Yesterday’s assertive refrain against “wanton incidents of domestic violence against women” by the Georgetown Chamber of Commerce and Industry is to be commended. We believe it is timely and that it is reflective of a sentiment which, on the whole, casts the Chamber itself in an uplifting light.  The pattern of domestic violence in Guyana is, increasingly, extending itself down a grisly road which has manifested not just in the physical and mental abuse of women within the family setting but also in gruesome killings of women by male partners.

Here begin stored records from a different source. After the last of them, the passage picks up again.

(* ===== verification/Startup.v ===== *)
(** How the process reaches its database and its events: the address of the database
    with the limit for statements ([internal/server/database.go],
    [internal/database/postgres/executor.go]), the settings written at the start
    ([initServices] of [cmd/hypergoat/main.go]) and which consumer runs ([startJetstream]). *)
From S2P Require Import Prelude GoStrings Ingestion ConfigStore Config.

Local Open Scope Z_scope.

(** ** The limit for statements *)

(** RE2's class of white space. *)
Definition re_space (c : ascii) : bool := existsb (Ascii.eqb c) (ascii_of_nat <$> [9; 10; 12; 13; 32]%nat).
Fixpoint skip_spaces (s : string) : string :=
  match s with String c t => if re_space c then skip_spaces t else s | EmptyString => s end.

(** [(-c\s+|-c|--)statement_timeout=] at the beginning. *)
Definition directive_here (s : string) : bool :=
  (has_prefix s "-c" && has_prefix (skip_spaces (drop_bytes 2 s)) "statement_timeout=")
  || has_prefix s "--statement_timeout=".
(** [statementTimeoutRegex]; [start]: white space or nothing is before. *)
Fixpoint sets_timeout (start : bool) (s : string) : bool :=
  (start && directive_here s) || match s with String c t => sets_timeout (re_space c) t | EmptyString => false end.

Section Database.
(** net/url: an address with its query, and the address of another query. *)
Context {U : Type} (Parse : string -> option (U * query)) (render : U -> query -> string).
Context (parse_render : forall s u q q', Parse s = Some (u, q) -> (forall k, q' !! k <> Some []) ->
           Parse (render u q') = Some (u, q')).
Context (parsed_values : forall s u q k, Parse s = Some (u, q) -> q !! k <> Some []).

(** [url.Values.Get] *)
Definition q_Get (q : query) (key : string) : string := default "" (head (default [] (q !! key))).

Definition directive (ms : Z) : string := "-c statement_timeout=" +:+ itoa ms.
Definition injectStatementTimeout (databaseURL : string) (statementTimeoutMs : Z) : string :=
  if statementTimeoutMs <=? 0 then databaseURL
  else match Parse databaseURL with
       | None => databaseURL
       | Some (parsed, q) =>
           let existing := q_Get q "options" in
           if sets_timeout true existing then databaseURL
           else let merged := if is_empty existing then directive statementTimeoutMs
                              else existing +:+ " " +:+ directive statementTimeoutMs in
                render parsed (q_Set q "options" merged)
       end.

Lemma directive_sets ms : sets_timeout true (directive ms) = true.
Proof.
  assert (directive_here (directive ms) = true) as H.
  { unfold directive_here. apply orb_true_intro. left. apply andb_true_intro. split; [reflexivity|].
    change (skip_spaces (drop_bytes 2 (directive ms))) with ("statement_timeout=" +:+ itoa ms). apply prefix_app. }
  destruct (directive ms) as [|c t]; [done|]. cbn [sets_timeout]. by rewrite H.
Qed.

Lemma sets_timeout_start s : sets_timeout false s = true -> sets_timeout true s = true.
Proof. destruct s as [|c s]; [done|]. cbn [sets_timeout andb orb]. intros ->. by rewrite orb_true_r. Qed.

Lemma sets_timeout_app s t b : sets_timeout true t = true -> sets_timeout b (s +:+ " " +:+ t) = true.
Proof.
  intros Ht. revert b. induction s as [|c s IH]; intros b.
  - change ("" +:+ " " +:+ t) with (String " " t). cbn [sets_timeout]. change (re_space " ") with true. by rewrite Ht, orb_true_r.
  - rewrite app_cons_str. cbn [sets_timeout]. by rewrite IH, orb_true_r.
Qed.

(** With a limit, the address that the pool uses sets one for every connection: the
    operator's where the options of the address set one in a form that is recognized,
    ours otherwise, appended to the options; nothing else of the address changes, and
    doing it again changes nothing. *)
Theorem timeout_injected databaseURL ms u q : 0 < ms -> Parse databaseURL = Some (u, q) ->
  let url := injectStatementTimeout databaseURL ms in
  exists q', Parse url = Some (u, q') /\ sets_timeout true (q_Get q' "options") = true /\
    (forall k, k <> "options" -> q' !! k = q !! k) /\
    (if sets_timeout true (q_Get q "options") then url = databaseURL
     else q_Get q' "options" = (if is_empty (q_Get q "options") then "" else q_Get q "options" +:+ " ") +:+ directive ms) /\
    injectStatementTimeout url ms = url.
Proof.
  intros Hms Hp. cbn zeta.
  assert (forall url q', Parse url = Some (u, q') -> sets_timeout true (q_Get q' "options") = true ->
    injectStatementTimeout url ms = url) as Hagain.
  { intros url q' H1 H2. unfold injectStatementTimeout. destruct (Z.leb_spec ms 0); [done|]. by rewrite H1, H2. }
  remember (injectStatementTimeout databaseURL ms) as url eqn:Hi. unfold injectStatementTimeout in Hi.
  rewrite (proj2 (Z.leb_gt ms 0)), Hp in Hi by done. cbn zeta in Hi.
  destruct (sets_timeout true (q_Get q "options")) eqn:Hs; subst url.
  - exists q. split_and!; try done. by eapply Hagain.
  - set (merged := if is_empty (q_Get q "options") then _ else _).
    assert (q_Get (q_Set q "options" merged) "options" = merged) as Hget by (unfold q_Get, q_Set; by rewrite lookup_insert_eq).
    assert (Parse (render u (q_Set q "options" merged)) = Some (u, q_Set q "options" merged)) as Hr.
    { eapply parse_render; [done|]. intros k. unfold q_Set. destruct (decide (k = "options")) as [->|Hk].
      - by rewrite lookup_insert_eq.
      - rewrite lookup_insert_ne by done. by eapply parsed_values. }
    assert (sets_timeout true merged = true) as Hm.
    { subst merged. destruct (is_empty _); [|apply sets_timeout_app]; apply directive_sets. }
    exists (q_Set q "options" merged). rewrite Hget. split_and!; [done|done| | |].
    + intros k Hk. unfold q_Set. by rewrite lookup_insert_ne.
    + subst merged. destruct (is_empty _); [done|]. by rewrite app_assoc_str.
    + eapply Hagain; [done|]. by rewrite Hget.
Qed.
End Database.
(** * The IADS network of [game/theater/iadsnetwork/iadsnetwork.py]

    A shallow embedding of the network graph (nodes, connections keyed by
    identifier, registry of theater ground objects), of its construction,
    of its incremental update and of its projection to Skynet nodes,
    followed by the properties established about them.

    Conventions of the embedding.
    - Theater ground objects and their groups are Python objects that the
      simulation mutates while the network keeps references to them.  They
      live in a [World]: a store read through references.  The network never
      writes to the store, which is therefore an argument of every operation.
    - A group object is named by the ground object it belongs to and by a key
      of its own ([GroupRef]): [group.ground_object] is the first component
      of the reference, as in the source where every group carries a fixed
      back-reference to the ground object whose [groups] list holds it.
    - Python's [==] on ground objects, groups and nodes is object identity
      (none of these classes defines [__eq__]): equality of references.
    - The [original_name] of a ground object is fixed when the object is
      created: it is read from the reference, not from the world.
    - A [dict] is an association list with unique keys in insertion order.
    - [uuid.uuid4()] is a supply of pairwise distinct identifiers: the
      [n]-th draw yields [n].
    - The calls made on the [GameUpdateEvents] sink are recorded in order. *)

From Stdlib Require Import List String Bool Arith Lia QArith Qabs.
Import ListNotations.

Local Open Scope string_scope.
Local Open Scope nat_scope.
Local Open Scope list_scope.

Set Implicit Arguments.

(** ** Python values *)

Inductive Exception : Type :=
| IadsNetworkException (message : string)
| IndexError
| RuntimeError (message : string)
| AssertionError (message : string).

Inductive Result (A : Type) : Type :=
| Ok (value : A)
| Raise (e : Exception).

Arguments Ok {A} value.
Arguments Raise {A} e.

Definition result_bind {A B} (r : Result A) (k : A -> Result B) : Result B :=
  match r with
  | Ok a => k a
  | Raise e => Raise e
  end.

Notation "'try!' x <- r ; k" := (result_bind r (fun x => k))
  (at level 10, x name, r at level 100, k at level 200).

(** [for b in l: a = f(a, b)] where [f] may raise. *)
Fixpoint foldR {A B} (f : A -> B -> Result A) (a : A) (l : list B)
  : Result A :=
  match l with
  | [] => Ok a
  | b :: rest => try! a' <- f a b; foldR f a' rest
  end.

(** An insertion-ordered [dict] over keys with a boolean equality. *)
Module Dict.
Definition t (K V : Type) : Type := list (K * V).

Section Ops.
Context {K V : Type} (eqb : K -> K -> bool).

Fixpoint get (k : K) (d : t K V) : option V :=
  match d with
  | [] => None
  | (k', v) :: rest => if eqb k k' then Some v else get k rest
  end.

Definition mem (k : K) (d : t K V) : bool :=
  match get k d with Some _ => true | None => false end.

(** [d[k] = v]: an existing key keeps its place, a new key goes last. *)
Fixpoint set (k : K) (v : V) (d : t K V) : t K V :=
  match d with
  | [] => [(k, v)]
  | (k', v') :: rest =>
      if eqb k k' then (k', v) :: rest else (k', v') :: set k v rest
  end.

(** [del d[k]] for a key that is present. *)
Fixpoint del (k : K) (d : t K V) : t K V :=
  match d with
  | [] => []
  | (k', v') :: rest => if eqb k k' then rest else (k', v') :: del k rest
  end.

Definition keys (d : t K V) : list K := map fst d.
Definition values (d : t K V) : list V := map snd d.

(** Truth value of a dict: non-empty. *)
Definition truthy (d : t K V) : bool :=
  match d with [] => false | _ :: _ => true end.
End Ops.
End Dict.

(** ** Roles *)

(** The members of the [IadsRole] enumeration.  The source names [EWR],
    [COMMAND_CENTER], [CONNECTION_NODE], [POWER_SOURCE] and [POINT_DEFENSE];
    the comments of the source name the remaining ones. *)
Inductive IadsRole : Type :=
| SAM
| SAM_AS_EWR
| EWR
| CONNECTION_NODE
| POWER_SOURCE
| COMMAND_CENTER
| POINT_DEFENSE
| NO_BEHAVIOR.

Definition IadsRole_eqb (a b : IadsRole) : bool :=
  match a, b with
  | SAM, SAM | SAM_AS_EWR, SAM_AS_EWR | EWR, EWR
  | CONNECTION_NODE, CONNECTION_NODE | POWER_SOURCE, POWER_SOURCE
  | COMMAND_CENTER, COMMAND_CENTER | POINT_DEFENSE, POINT_DEFENSE
  | NO_BEHAVIOR, NO_BEHAVIOR => true
  | _, _ => false
  end.

(** The role catalogue of [iadsrole.py] is not part of the embedded file:
    the operations are parametric in it.  [value] is the tag of the enum
    member, [meters] of [connection_range] is a rational number. *)
Class RoleCatalog : Type := {
  for_category : string -> IadsRole;
  participate : IadsRole -> bool;
  is_comms_or_power : IadsRole -> bool;
  connection_range_meters : IadsRole -> Q;
  value : IadsRole -> string
}.

(** ** Theater objects *)

Record Point : Type := { x : Q; y : Q }.

Inductive UnitType : Type :=
| GroundUnitType (skynet_properties : list (string * string))
| OtherUnitType.

Record TheaterUnit : Type := {
  unit_name : string;
  alive : bool;
  is_static : bool;
  unit_type : option UnitType
}.

(** A [TheaterGroup]; [is_iads_ground_group] answers
    [isinstance(group, IadsGroundGroup)]. *)
Record TheaterGroup : Type := {
  name : string;
  group_name : string;
  is_iads_ground_group : bool;
  iads_role : IadsRole;
  units : list TheaterUnit
}.

(** Modelled from the spec: [TheaterGroup.alive_units], the number of units
    of the group that are alive. *)
Definition alive_units (g : TheaterGroup) : nat :=
  List.length (filter alive (units g)).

It sometimes appears that we have become sufficiently indifferent to these travesties to allow them to pass without murmur.

What the chamber’s ‘shout out’ has done is, one hopes, to provide a welcome reminder that the private sector as a whole is not so engrossed in ‘getting on with the business of maximizing profits’ that it remains indifferent to travesties like violence against women.

Sadly, we have arrived at a juncture where refrains like the GCCI’s recent missive, welcome and commendable though they are, are no longer enough. The private sector can be an animated tool for the aggressive promotion, in various ways, of an uncompromising position in the matter of violence against women. It can employ the various powerful marketing tools that it has at its disposal to send creatively composed and poignant messages to transgressors that, at the level of both individual business houses as well as the Business Support Institutions (BSI’s) themselves, warranted action will be taken to send suitably robust messages signaling its uncompromising abhorrence of the practice of violence against women. There is nothing wrong, for example, with business houses displaying on their premises respectful but firm and prominent notices declaring their disdain for violence against women.

It is high time too for the private sector and other influential national institutions to do what they can to seek to apply direct, appropriate and sensitive corrective interventions in instances where evidence or even strong suspicion of violence against women might arise. If the laws ‘on paper’ are failing to make a difference then the demonstrable animated objection of the private sector and other of our high-profile non-governmental  institutions must be pressed into service in this regard.